__About this exercise__: Provide nothing except how many lines of the data contain the word "Rpower".

::::::::::

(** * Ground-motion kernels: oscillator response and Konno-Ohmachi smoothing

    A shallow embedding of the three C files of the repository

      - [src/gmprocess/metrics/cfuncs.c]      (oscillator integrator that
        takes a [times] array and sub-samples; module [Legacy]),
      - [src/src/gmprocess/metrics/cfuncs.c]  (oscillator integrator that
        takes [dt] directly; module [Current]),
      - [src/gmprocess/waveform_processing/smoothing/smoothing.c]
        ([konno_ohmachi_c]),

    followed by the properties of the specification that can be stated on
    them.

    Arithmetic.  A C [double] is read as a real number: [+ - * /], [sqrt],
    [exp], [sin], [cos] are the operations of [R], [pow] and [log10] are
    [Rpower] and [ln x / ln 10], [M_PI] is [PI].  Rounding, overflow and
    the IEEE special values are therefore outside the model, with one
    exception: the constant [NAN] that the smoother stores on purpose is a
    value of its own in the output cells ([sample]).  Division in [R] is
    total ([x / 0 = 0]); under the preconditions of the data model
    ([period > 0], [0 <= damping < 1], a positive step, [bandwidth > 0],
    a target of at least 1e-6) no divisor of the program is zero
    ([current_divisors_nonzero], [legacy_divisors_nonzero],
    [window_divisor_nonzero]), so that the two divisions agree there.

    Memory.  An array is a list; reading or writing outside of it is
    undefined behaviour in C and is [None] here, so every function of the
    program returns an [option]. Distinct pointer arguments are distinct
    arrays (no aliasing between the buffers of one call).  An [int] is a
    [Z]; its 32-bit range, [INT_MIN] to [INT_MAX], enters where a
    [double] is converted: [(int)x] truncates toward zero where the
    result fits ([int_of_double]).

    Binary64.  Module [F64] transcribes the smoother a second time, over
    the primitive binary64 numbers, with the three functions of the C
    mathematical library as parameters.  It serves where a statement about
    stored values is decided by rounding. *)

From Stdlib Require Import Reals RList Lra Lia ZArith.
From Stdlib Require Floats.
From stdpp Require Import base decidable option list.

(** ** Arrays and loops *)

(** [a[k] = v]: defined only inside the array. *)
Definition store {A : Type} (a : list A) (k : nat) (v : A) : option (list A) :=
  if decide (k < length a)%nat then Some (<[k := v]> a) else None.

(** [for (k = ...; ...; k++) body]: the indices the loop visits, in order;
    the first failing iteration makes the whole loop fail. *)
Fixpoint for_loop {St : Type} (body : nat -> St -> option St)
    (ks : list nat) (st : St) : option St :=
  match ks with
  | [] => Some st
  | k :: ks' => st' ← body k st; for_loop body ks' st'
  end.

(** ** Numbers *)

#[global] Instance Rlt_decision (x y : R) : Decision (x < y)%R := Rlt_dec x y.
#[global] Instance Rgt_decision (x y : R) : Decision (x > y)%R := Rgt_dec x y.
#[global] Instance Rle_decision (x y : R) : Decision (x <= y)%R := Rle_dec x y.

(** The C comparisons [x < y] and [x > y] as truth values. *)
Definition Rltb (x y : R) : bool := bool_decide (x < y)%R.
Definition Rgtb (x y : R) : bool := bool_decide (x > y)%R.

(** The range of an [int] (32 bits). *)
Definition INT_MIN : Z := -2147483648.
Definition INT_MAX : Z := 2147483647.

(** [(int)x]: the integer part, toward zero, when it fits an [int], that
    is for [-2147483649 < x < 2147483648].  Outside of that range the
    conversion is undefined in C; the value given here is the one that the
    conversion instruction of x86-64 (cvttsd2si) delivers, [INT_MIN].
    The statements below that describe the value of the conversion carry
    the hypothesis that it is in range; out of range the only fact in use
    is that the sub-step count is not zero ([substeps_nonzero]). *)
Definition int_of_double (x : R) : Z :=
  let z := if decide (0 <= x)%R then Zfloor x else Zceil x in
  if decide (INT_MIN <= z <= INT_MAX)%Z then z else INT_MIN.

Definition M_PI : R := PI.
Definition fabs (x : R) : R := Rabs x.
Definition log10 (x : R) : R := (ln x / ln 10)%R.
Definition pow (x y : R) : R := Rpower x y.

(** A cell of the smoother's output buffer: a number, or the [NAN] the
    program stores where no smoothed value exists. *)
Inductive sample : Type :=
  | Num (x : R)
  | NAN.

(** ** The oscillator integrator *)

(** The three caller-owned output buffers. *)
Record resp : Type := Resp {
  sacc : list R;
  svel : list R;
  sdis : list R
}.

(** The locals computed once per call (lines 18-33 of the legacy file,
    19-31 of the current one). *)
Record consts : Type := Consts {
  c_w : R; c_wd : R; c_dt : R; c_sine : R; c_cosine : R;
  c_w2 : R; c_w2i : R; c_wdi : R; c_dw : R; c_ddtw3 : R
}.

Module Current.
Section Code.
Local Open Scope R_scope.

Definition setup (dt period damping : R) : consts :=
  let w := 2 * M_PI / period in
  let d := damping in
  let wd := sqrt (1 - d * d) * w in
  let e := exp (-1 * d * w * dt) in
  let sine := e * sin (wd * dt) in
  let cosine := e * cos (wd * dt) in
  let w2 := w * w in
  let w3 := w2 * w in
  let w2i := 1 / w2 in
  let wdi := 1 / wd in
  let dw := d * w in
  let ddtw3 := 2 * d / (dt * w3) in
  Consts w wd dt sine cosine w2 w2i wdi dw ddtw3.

::::::::::

__Response to this task__: 2